DavidI’s posting is here.
http://www.regdeveloper.co.uk/2006/03/07/borland_ditches_delphi/
Hopefully this posting is merely an April Fool’s joke?
Product Roadmap
Borland wants to be a Red Hat for developers
I’ve been looking at Visual C# Express Edition, which according to this blog posting is now free forever. Specifically, I’ve been looking at the functionality differences between the Express Editions and the fully-fledged Visual Studio Professional et al.
However, before I start to blog about the differences, I thought it prudent to let you know the benefits of registering these free editions. When I registered my copy of Visual C# Express Edition, I was offered access to a portal that gave me the chance to download this little lot of goodies:
IconBuffet Studio Edition Icon Suite
A collection of over 100 professional, royalty-free stock icons from IconBuffet.com. The IconBuffet Studio Suite collection contains core icons from several of IconBuffet’s most popular hand-crafted stock icon collections. As part of this promotion, you are free to use these icons in your desktop and web application development.
Microsoft Visual C# 2005 Express Edition – Build a Program Now! Document Microsoft® Visual C#™ 2005 Express Edition: Build a Program Now!
This fun and highly visual guide walks you through a complete programming project—a desktop weather-reporting application—from start to finish. You’ll learn how to put the lightweight, easy-to-use tools in Visual C# Express to work right away—creating, compiling, testing, and delivering your first ready-to-use program. You’ll get expert tips, coaching, and visual examples at each step of the way, along with pointers to additional learning resources.

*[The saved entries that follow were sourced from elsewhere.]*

(** [scanner_open_stream]: the reader will deliver the bytes [data]. *)
Definition scanner_open_stream (data : list Z) : M unit :=
  rd <- gets reader ;;
  lift (assert (negb rd) "Cannot open a scanner that is already open") ;;
  modify (set_reader true) ;;
  modify (set_stream data).

(** *** Characters in and out *)

Definition scanner_getchar : M Z :=
  pending <- gets pending_char ;;
  let c := char_of_byte (fst pending) in
  if negb (c =? 0) then
    modify (set_pending_char (snd pending, 0)) ;;
    ret c
  else
    rd <- gets reader ;;
    if negb rd then ret EOF
    else
      data <- gets stream ;;
      match data with
      | [] => modify (set_reader false) ;; ret EOF
      | b :: rest => modify (set_stream rest) ;; ret (char_of_byte b)
      end.

Definition scanner_ungetchar (c : Z) : M unit :=
  pending <- gets pending_char ;;
  lift (assert (snd pending =? 0) "Max two pending char at a time") ;;
  modify (set_pending_char (byte_of_int c, fst pending)).

Definition scanner_position (s : scanner_t) : Z :=
  u32 (position s
       - (if fst (pending_char s) =? 0 then 0 else 1)
       - (if snd (pending_char s) =? 0 then 0 else 1)).

Definition text_append_char (c : Z) : M unit :=
  src <- gets source ;;
  match src with
  | Some t => modify (set_source (Some (blob_append_data t [byte_of_int c])))
  | None => crash (UndefinedBehaviour "append to a null text")
  end.

(** Modelled from the spec: [position_step] is in position.c, outside
    the sources; "step() (advance current position by 1)". *)
Definition position_step : M unit :=
  modify (fun s => set_position (u32 (position s + 1)) s).

Definition scanner_consume (c : Z) : M unit :=
  when (negb (byte_of_int c =? 0)) (text_append_char c) ;;
  position_step.

Definition scanner_nextchar (c : Z) : M Z :=
  scanner_consume c ;;
  scanner_getchar.

Definition error (pos : Z) (fmt : string) (va : list Errors.fmt_arg) : M unit :=
  modify (fun s => set_sink (Errors.error pos fmt va (sink s)) s).

Definition indents_top : M Z :=
  t <- gets indents ;; lift (TypedBlob.top t).

Definition indents_pop : M unit :=
  t <- gets indents ;;
  t <- lift (TypedBlob.pop t) ;;
  modify (set_indents t).

Definition indents_push (value : Z) : M unit :=
  modify (fun s => set_indents (TypedBlob.push (indents s) value) s).

(** [scanner_normalize(s->source)] *)
Definition normalize_source : M blob_t :=
  src <- gets source ;;
  match src with
  | Some t => lift (scanner_normalize t)
  | None => crash (UndefinedBehaviour "data of a null text")
  end.

Definition source_data : M (list Z) :=
  src <- gets source ;;
  match src with
  | Some t => ret (blob_data t)
  | None => crash (UndefinedBehaviour "data of a null text")
  end.

(** Modelled from the spec: [name_compare] is declared in name.h,
    outside the sources; "name_compare equals byte-equality on
    normalized forms", and both names are normalized here. *)
Definition name_equal (a b : blob_t) : bool :=
  if list_eq_dec Z.eq_dec (blob_data a) (blob_data b) then true else false.

(** *** Whitespace and indentation *)

(** One round of [while (isspace(c) && c != EOF)]. *)
Definition skip_spaces_body (pos : Z) (c : Z) : M (Z + Z) :=
  if isspace c && negb (c =? EOF) then
    modify (set_had_space_before true) ;;
    checking <- gets checking_indent ;;
    (if c =? c_newline then
       modify (set_checking_indent true) ;;
       modify (set_column 0)
     else if checking then
       (if (c =? c_space) || (c =? c_tab) then
          ic <- gets indent_char ;;
          if ic =? 0 then modify (set_indent_char c)
          else when (negb (ic =? c))
                 (error pos "Mixed tabs and spaces in indentation" [])
        else ret tt) ;;
       modify (fun s => set_column (u32 (column s + 1)) s)
     else ret tt) ;;
    scanner_consume (if c =? c_newline then c else 0) ;;
    c <- scanner_getchar ;;
    ret (inl c)
  else ret (inr c).

(** The block [if (s->checking_indent) { ... }], which always returns. *)
Definition indent_decision (pos : Z) (c : Z) : M token_t :=
  scanner_ungetchar c ;;
  modify (set_checking_indent false) ;;
  setting <- gets setting_indent ;;
  col <- gets column ;;
  ind <- gets indent ;;
  if setting then
    indents_push ind ;;
    modify (set_indent col) ;;
    modify (set_setting_indent false) ;;
    ret tokNEWLINE
  else if ind <? col then
    modify (set_indent col) ;;
    indents_push col ;;
    ret tokINDENT
  else
    top <- indents_top ;;
    if col <? top then
      indents_pop ;;
      modify (set_indent col) ;;
      depth <- gets (fun s => TypedBlob.length_of (indents s)) ;;
      misaligned <- (if (depth =? 0)%nat then ret false
                     else top <- indents_top ;; ret (top <? col)) ;;
      if misaligned then
        error pos "Unindenting to the right of previous indentation" [] ;;
        ret tokERROR
      else ret tokUNINDENT
    else ret tokNEWLINE.

(** *** Numbers and blobs *)

(** The two static tables of digit values, 0xFF where no digit. *)
Inductive digit_table : Type := base_value | base64_value.

Definition table_entry (t : digit_table) (i : Z) : Z :=
  match t with
  | base_value =>
      if between 48 57 i then i - 48
      else if between 65 90 i then i - 65 + 10
      else if between 97 122 i then i - 97 + 10
      else 255
  | base64_value =>
      if between 65 90 i then i - 65
      else if between 97 122 i then i - 97 + 26
      else if between 48 57 i then i - 48 + 52
      else if i =? c_plus then 62
      else if i =? c_slash then 63
      else 255
  end.

(** [table[c]]: the tables have 0x100 entries and [c] is an [int]. *)
Definition digit_at (t : digit_table) (c : Z) : M Z :=
  if between 0 255 c then ret (table_entry t c)
  else crash (UndefinedBehaviour "digit table read outside its 256 entries").

(** The local variables of the number branch. *)
Record number_t : Type := mknumber {
  base          : Z;
  blob_base     : Z;
  natural_value : Z;
  blob_chunk    : Z;
  blob_bits     : Z;
  blob_digbits  : Z;
  blob_maxbits  : Z;
  digit_value   : digit_table;
  blob          : option blob_t;  (* [NULL] unless the literal has a dollar *)
  cur           : Z  (* the character [c] under examination *)
}.

Definition set_base (v : Z) (n : number_t) : number_t :=
  mknumber v (blob_base n) (natural_value n) (blob_chunk n) (blob_bits n)
    (blob_digbits n) (blob_maxbits n) (digit_value n) (blob n) (cur n).
Definition set_blob_base (v : Z) (n : number_t) : number_t :=
  mknumber (base n) v (natural_value n) (blob_chunk n) (blob_bits n)
    (blob_digbits n) (blob_maxbits n) (digit_value n) (blob n) (cur n).
Definition set_natural_value (v : Z) (n : number_t) : number_t :=
  mknumber (base n) (blob_base n) v (blob_chunk n) (blob_bits n)
    (blob_digbits n) (blob_maxbits n) (digit_value n) (blob n) (cur n).
Definition set_blob_chunk (v : Z) (n : number_t) : number_t :=
  mknumber (base n) (blob_base n) (natural_value n) v (blob_bits n)
    (blob_digbits n) (blob_maxbits n) (digit_value n) (blob n) (cur n).
Definition set_blob_bits (v : Z) (n : number_t) : number_t :=
  mknumber (base n) (blob_base n) (natural_value n) (blob_chunk n) v
    (blob_digbits n) (blob_maxbits n) (digit_value n) (blob n) (cur n).
Definition set_blob_digbits (v : Z) (n : number_t) : number_t :=
  mknumber (base n) (blob_base n) (natural_value n) (blob_chunk n)
    (blob_bits n) v (blob_maxbits n) (digit_value n) (blob n) (cur n).
Definition set_blob_maxbits (v : Z) (n : number_t) : number_t :=
  mknumber (base n) (blob_base n) (natural_value n) (blob_chunk n)
    (blob_bits n) (blob_digbits n) v (digit_value n) (blob n) (cur n).
Definition set_digit_value (v : digit_table) (n : number_t) : number_t :=
  mknumber (base n) (blob_base n) (natural_value n) (blob_chunk n)
    (blob_bits n) (blob_digbits n) (blob_maxbits n) v (blob n) (cur n).
Definition set_blob (v : option blob_t) (n : number_t) : number_t :=
  mknumber (base n) (blob_base n) (natural_value n) (blob_chunk n)
    (blob_bits n) (blob_digbits n) (blob_maxbits n) (digit_value n) v
    (cur n).
Definition set_cur (v : Z) (n : number_t) : number_t :=
  mknumber (base n) (blob_base n) (natural_value n) (blob_chunk n)
    (blob_bits n) (blob_digbits n) (blob_maxbits n) (digit_value n) (blob n)
    v.

Definition is_blob (n : number_t) : bool :=
  match blob n with Some _ => true | None => false end.

(** Records the chunk in the blob: one byte, or three for 24-bit
    groups.  This code appears twice in the source. *)
Definition blob_record (n : number_t) : number_t :=
  match blob n with
  | None => n
  | Some b =>
      let chunk := blob_chunk n in
      if blob_maxbits n =? 8 then
        set_blob (Some (blob_append_data b [byte_of_int chunk])) n
      else
        set_blob (Some (blob_append_data b
                          [byte_of_int (Z.shiftr chunk 16);
                           byte_of_int (Z.shiftr chunk 8);
                           byte_of_int chunk])) n
  end.

(** [blob_chunk = (blob_chunk << blob_digbits) | digit; blob_bits +=
    blob_digbits; if (blob_bits >= blob_maxbits) ...] *)
Definition blob_digit (d : Z) (n : number_t) : number_t :=
  let n := set_blob_chunk
             (u32 (Z.lor (Z.shiftl (blob_chunk n) (blob_digbits n)) d)) n in
  let n := set_blob_bits (u32 (blob_bits n + blob_digbits n)) n in
  if blob_maxbits n <=? blob_bits n then blob_record n else n.

(** [if (c == '_') { c = next; if (c == '_') error(...); }] *)
Definition skip_underscore (pos : Z) (msg : string) (c : Z) : M Z :=
  if c =? c_underscore then
    c <- scanner_nextchar c ;;
    when (c =? c_underscore) (error pos msg []) ;;
    ret c
  else ret c.

(** One round of [while (c != EOF && isspace(c)) c = scanner_nextchar(s, 0)]. *)
Definition skip_blob_spaces_body (c : Z) : M (Z + Z) :=
  if negb (c =? EOF) && isspace c then
    c <- scanner_nextchar 0 ;; ret (inl c)
  else ret (inr c).

(** One round of the loop over the digits of the integral part. *)
Definition digits_body (pos : Z) (n : number_t) : M (number_t + number_t) :=
  d <- digit_at (digit_value n) (cur n) ;;
  if (d <? base n) || (is_blob n && (d <? blob_base n)) then
    let n := set_natural_value (u64 (base n * natural_value n + d)) n in
    let n := if is_blob n then blob_digit d n else n in
    c <- scanner_nextchar (cur n) ;;
    c <- skip_underscore pos "Two '_' characters in a row look ugly" c ;;
    c <- (if is_blob n then while skip_blob_spaces_body c else ret c) ;;
    ret (inl (set_cur c n))
  else ret (inr n).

Graphics Server .NET – Utility – Graphics Server .NET
Experience Interactive Chart Design with Graphics Server .NET. Learn how fast and easy it is to design a chart and integrate it with your Visual Studio 2005 application with our new Interactive Designer. Professional looking results, fast development and reasonable prices for both Win and Web Forms.
/n software IPWorks! ADO.NET Data Provider – Utility /n software IP*Works! ADO.NET Data Provider
Free single machine license of IP*Works! ADO.NET Data Provider. With IP*Works! you can use SQL queries and data objects built on the .NET Framework to easily access data for Internet development. Implements a standard Microsoft .NET Data Provider for accessing Email (POP, IMAP, SMTP), News (NNTP), and RSS.
WebPlanner 2005 – Utility – ComponentScience WebPlanner 2005
The scheduling component for ASP.NET 2.0. WebPlanner 2005 for ASP.NET 2.0 is a fully functional scheduling component for day, week, month and timeline rendering. WebPlanner provides drag and drop features and is compatible with Internet Explorer, FireFox, Mozilla and Opera. It also includes a MonthPlanner control as an extra bonus.
Corbis Images – Utility
An assortment of 250 royalty-free images from Corbis for inclusion in your web sites and applications.
There’s a good chance that more goodies will be made available, so it’s worth registering and worth periodically checking to see if any new stuff as been made available!